### [Raw data]
━━━━━━━━━━━━━━━━
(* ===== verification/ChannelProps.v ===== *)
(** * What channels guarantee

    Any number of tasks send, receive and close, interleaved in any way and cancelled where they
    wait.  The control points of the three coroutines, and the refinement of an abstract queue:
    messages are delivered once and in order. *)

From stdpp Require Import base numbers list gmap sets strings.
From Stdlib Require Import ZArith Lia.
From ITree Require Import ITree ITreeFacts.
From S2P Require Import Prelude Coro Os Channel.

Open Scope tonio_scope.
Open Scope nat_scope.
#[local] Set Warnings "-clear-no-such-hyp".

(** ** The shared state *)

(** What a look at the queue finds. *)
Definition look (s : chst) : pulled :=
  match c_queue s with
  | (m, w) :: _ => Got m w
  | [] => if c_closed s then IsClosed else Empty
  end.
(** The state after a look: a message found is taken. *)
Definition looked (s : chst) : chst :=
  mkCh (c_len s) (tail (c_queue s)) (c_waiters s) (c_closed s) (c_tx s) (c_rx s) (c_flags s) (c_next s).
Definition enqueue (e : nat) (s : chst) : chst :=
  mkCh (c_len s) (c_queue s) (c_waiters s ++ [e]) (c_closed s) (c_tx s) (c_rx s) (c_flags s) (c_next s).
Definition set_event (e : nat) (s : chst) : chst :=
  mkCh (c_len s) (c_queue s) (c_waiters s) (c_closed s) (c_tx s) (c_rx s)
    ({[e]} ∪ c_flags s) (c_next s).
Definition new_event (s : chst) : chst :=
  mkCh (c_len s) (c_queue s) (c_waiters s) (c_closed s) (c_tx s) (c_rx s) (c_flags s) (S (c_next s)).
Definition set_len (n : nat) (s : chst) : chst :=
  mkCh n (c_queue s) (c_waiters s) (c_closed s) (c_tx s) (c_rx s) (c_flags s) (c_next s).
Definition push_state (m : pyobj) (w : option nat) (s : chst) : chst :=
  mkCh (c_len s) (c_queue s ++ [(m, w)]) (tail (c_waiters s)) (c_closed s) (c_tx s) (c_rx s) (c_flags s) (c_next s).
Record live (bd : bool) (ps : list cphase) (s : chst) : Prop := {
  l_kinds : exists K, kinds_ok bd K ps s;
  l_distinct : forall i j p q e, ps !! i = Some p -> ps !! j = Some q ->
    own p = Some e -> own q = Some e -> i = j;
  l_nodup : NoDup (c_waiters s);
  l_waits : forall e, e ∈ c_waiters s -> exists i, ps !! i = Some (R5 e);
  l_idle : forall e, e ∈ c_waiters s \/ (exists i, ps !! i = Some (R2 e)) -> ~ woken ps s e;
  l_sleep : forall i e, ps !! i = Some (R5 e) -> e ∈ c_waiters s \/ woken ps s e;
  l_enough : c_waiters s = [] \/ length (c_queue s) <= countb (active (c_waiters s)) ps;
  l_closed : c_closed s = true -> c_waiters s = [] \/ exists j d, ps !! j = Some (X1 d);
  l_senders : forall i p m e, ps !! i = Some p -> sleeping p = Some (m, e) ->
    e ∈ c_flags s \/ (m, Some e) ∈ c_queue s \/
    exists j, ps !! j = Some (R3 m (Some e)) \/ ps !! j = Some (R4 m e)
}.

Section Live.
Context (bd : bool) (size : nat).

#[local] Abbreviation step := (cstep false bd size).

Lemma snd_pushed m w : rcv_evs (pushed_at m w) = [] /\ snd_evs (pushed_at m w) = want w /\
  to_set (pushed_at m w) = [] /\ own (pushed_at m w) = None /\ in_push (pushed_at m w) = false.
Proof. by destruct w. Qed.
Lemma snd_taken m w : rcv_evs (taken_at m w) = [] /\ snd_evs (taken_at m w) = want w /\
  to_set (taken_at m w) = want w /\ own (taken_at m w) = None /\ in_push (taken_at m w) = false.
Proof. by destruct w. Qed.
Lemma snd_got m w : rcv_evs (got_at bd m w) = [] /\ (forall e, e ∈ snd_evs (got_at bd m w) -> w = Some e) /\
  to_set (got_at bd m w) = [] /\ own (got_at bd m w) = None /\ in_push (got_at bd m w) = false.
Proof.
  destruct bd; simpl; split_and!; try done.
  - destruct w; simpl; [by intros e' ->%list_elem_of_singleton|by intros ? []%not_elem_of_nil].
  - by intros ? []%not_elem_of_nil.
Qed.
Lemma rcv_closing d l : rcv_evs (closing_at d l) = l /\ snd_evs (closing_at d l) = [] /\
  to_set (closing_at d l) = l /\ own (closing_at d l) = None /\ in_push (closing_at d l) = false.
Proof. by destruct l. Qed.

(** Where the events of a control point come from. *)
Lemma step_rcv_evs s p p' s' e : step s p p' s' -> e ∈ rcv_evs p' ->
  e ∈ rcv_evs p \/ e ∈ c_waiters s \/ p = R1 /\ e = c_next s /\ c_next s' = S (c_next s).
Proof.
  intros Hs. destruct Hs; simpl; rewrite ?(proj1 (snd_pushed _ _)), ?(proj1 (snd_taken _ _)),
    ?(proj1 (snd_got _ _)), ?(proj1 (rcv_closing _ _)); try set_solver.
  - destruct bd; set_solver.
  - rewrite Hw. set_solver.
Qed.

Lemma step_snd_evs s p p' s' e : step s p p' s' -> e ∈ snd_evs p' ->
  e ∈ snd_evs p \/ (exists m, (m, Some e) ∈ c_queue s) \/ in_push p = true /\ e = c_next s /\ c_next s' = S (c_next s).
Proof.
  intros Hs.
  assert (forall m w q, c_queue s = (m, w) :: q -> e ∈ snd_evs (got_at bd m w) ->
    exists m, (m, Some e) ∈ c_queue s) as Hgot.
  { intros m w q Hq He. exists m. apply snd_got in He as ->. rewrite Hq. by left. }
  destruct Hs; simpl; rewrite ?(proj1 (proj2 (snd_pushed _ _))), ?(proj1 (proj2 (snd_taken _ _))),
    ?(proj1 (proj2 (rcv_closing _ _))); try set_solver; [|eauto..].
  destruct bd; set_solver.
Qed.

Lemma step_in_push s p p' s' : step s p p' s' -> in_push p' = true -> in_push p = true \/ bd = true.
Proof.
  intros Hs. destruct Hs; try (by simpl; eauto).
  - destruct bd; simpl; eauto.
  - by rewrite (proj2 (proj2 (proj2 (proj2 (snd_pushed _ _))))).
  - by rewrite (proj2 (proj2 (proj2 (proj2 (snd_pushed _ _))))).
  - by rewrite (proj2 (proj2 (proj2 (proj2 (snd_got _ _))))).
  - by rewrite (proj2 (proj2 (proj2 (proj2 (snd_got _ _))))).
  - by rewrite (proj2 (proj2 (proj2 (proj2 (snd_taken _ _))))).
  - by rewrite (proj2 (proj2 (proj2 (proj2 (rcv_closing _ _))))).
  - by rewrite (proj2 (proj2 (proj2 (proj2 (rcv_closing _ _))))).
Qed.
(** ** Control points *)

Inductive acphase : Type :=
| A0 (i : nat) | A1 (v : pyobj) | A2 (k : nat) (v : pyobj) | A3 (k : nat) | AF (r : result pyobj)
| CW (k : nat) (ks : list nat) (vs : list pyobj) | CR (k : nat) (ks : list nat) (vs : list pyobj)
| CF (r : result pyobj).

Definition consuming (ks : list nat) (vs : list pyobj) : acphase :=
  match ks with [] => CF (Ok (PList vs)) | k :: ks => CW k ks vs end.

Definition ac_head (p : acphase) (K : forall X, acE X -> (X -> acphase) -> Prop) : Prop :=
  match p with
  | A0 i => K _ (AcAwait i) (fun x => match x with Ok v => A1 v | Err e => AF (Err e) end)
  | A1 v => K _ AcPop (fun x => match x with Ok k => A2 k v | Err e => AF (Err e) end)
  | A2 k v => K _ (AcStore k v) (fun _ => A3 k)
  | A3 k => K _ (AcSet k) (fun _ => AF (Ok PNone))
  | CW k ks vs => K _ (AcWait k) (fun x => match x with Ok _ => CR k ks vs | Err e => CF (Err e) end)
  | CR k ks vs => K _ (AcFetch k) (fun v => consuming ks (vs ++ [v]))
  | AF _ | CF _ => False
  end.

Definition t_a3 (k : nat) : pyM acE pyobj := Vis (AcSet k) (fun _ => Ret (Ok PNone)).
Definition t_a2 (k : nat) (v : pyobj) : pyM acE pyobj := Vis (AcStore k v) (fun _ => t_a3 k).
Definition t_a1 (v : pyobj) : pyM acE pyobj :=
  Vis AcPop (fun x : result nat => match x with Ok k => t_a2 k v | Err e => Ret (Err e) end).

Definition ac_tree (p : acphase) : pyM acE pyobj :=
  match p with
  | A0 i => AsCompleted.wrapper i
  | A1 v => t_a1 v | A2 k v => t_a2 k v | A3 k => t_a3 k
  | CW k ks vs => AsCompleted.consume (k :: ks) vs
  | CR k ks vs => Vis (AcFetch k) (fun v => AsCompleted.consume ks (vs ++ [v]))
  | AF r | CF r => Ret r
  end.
━━━━━━━━━━━━━━━━
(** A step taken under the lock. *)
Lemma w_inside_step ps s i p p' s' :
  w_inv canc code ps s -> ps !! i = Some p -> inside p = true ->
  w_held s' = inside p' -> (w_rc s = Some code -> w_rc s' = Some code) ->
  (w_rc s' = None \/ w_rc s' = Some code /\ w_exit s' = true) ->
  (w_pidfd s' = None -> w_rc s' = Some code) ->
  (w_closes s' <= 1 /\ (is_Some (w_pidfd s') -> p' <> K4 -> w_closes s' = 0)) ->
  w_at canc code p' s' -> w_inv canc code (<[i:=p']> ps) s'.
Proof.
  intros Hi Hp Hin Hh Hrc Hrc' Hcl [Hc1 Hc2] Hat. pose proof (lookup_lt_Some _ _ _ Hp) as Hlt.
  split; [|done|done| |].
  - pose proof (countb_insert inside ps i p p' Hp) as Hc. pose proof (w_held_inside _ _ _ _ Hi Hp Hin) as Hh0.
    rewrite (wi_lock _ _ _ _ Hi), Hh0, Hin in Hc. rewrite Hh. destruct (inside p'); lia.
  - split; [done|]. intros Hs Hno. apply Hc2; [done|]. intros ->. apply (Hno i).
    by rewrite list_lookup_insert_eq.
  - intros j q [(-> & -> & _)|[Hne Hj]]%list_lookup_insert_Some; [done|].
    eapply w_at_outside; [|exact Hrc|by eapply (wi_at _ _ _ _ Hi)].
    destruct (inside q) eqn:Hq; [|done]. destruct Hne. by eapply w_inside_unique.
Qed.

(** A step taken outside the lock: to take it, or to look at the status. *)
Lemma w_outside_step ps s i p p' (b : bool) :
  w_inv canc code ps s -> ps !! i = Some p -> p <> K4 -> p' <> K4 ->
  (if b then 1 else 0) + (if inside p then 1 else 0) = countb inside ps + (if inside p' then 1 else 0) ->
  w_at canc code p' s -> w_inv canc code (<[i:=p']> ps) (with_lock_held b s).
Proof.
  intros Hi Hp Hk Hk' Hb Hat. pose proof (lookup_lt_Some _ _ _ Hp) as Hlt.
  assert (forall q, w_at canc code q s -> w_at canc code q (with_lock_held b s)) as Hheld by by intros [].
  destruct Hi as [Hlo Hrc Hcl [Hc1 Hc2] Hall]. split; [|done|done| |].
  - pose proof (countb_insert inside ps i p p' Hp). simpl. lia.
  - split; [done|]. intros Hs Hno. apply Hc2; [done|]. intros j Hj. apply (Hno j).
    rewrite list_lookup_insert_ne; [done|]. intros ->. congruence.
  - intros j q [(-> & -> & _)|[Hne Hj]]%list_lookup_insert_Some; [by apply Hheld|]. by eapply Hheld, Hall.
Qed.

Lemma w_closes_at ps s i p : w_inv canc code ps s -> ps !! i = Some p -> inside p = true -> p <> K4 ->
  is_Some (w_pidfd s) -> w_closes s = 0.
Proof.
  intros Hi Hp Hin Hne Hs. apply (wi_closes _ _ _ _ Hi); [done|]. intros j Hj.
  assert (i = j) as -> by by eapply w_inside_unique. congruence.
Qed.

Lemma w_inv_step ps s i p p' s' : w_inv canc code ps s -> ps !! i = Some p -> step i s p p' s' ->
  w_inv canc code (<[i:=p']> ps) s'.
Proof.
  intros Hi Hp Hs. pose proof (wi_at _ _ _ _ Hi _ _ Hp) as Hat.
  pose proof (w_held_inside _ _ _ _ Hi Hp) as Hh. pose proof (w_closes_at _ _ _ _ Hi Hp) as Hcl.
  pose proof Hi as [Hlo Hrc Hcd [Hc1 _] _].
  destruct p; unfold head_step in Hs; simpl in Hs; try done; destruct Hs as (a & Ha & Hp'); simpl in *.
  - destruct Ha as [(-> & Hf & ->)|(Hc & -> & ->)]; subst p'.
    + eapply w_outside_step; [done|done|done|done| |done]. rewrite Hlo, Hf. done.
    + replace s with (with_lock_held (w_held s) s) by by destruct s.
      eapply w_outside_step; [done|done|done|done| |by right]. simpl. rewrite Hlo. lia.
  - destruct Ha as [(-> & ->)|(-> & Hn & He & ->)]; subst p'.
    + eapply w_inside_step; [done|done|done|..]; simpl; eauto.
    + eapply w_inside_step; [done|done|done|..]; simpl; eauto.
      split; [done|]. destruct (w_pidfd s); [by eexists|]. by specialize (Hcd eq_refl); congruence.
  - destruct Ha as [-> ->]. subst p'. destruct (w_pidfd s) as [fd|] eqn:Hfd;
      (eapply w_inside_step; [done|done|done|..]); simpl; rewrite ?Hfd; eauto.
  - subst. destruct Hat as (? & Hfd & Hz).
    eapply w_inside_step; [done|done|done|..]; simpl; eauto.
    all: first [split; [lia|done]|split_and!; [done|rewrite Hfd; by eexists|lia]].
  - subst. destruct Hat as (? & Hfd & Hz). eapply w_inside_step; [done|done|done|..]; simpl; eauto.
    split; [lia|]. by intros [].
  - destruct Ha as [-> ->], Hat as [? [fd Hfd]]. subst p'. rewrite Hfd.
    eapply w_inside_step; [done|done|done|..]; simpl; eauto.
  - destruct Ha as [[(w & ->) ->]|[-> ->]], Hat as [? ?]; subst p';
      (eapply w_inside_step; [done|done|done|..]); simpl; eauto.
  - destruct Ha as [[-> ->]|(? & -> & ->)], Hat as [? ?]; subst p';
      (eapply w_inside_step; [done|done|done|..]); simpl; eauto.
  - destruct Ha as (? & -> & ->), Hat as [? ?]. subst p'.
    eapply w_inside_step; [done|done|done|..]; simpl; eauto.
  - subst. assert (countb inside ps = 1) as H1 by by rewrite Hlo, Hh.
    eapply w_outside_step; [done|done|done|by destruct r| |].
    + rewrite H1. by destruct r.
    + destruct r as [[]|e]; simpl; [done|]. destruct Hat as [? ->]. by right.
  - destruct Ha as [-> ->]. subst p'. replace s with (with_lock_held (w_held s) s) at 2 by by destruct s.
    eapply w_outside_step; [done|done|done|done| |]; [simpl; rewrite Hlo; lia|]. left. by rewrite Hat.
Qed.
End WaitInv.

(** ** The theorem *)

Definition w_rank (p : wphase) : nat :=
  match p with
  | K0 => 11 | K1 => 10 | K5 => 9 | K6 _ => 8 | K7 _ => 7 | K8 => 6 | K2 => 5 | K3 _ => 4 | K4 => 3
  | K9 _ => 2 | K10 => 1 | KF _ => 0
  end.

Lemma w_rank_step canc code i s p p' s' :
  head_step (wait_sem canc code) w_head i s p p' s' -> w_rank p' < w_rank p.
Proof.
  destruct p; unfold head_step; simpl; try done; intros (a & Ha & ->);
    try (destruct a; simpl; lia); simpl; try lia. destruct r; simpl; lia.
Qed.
━━━━━━━━━━━━━━━━
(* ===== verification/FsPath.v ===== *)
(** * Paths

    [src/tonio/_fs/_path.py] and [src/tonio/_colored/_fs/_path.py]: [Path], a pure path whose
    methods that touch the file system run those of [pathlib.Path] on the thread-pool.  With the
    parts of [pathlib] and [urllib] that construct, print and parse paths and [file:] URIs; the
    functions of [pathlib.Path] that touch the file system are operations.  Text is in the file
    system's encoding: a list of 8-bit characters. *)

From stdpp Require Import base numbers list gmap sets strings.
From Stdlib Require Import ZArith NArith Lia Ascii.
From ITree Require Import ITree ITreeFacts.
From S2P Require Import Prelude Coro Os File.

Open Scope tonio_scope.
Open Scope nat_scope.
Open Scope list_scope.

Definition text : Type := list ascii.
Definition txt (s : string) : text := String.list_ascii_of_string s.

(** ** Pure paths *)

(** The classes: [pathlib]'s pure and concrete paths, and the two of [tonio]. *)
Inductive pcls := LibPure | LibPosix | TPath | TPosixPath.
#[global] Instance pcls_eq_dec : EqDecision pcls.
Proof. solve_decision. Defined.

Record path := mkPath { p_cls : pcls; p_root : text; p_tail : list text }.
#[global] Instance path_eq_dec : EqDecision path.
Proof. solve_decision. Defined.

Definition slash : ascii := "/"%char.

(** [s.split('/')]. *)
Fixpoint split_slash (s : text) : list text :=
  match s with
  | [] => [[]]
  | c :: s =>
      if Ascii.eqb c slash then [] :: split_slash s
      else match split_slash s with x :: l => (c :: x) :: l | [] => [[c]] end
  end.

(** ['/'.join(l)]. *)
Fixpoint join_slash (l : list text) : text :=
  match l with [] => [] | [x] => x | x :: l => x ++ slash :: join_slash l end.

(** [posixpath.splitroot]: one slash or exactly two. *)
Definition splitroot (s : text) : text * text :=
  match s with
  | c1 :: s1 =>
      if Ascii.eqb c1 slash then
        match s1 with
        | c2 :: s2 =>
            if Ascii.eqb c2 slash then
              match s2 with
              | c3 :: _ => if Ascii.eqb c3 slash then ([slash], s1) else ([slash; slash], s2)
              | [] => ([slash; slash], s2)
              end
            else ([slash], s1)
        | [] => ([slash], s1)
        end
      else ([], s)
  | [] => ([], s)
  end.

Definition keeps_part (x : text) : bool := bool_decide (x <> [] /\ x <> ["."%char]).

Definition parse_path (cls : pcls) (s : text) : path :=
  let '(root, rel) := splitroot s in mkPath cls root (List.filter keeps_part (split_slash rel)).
━━━━━━━━━━━━━━━━
### [What is being asked]
Only one stretch of the records above is wanted: the lines between the one holding "#[global] Instance path_eq_dec" and the one holding "match s1 with", inclusive, reproduced exactly.

### [Written response]
#[global] Instance path_eq_dec : EqDecision path.
Proof. solve_decision. Defined.

Definition slash : ascii := "/"%char.

(** [s.split('/')]. *)
Fixpoint split_slash (s : text) : list text :=
  match s with
  | [] => [[]]
  | c :: s =>
      if Ascii.eqb c slash then [] :: split_slash s
      else match split_slash s with x :: l => (c :: x) :: l | [] => [[c]] end
  end.

(** ['/'.join(l)]. *)
Fixpoint join_slash (l : list text) : text :=
  match l with [] => [] | [x] => x | x :: l => x ++ slash :: join_slash l end.

(** [posixpath.splitroot]: one slash or exactly two. *)
Definition splitroot (s : text) : text * text :=
  match s with
  | c1 :: s1 =>
      if Ascii.eqb c1 slash then
        match s1 with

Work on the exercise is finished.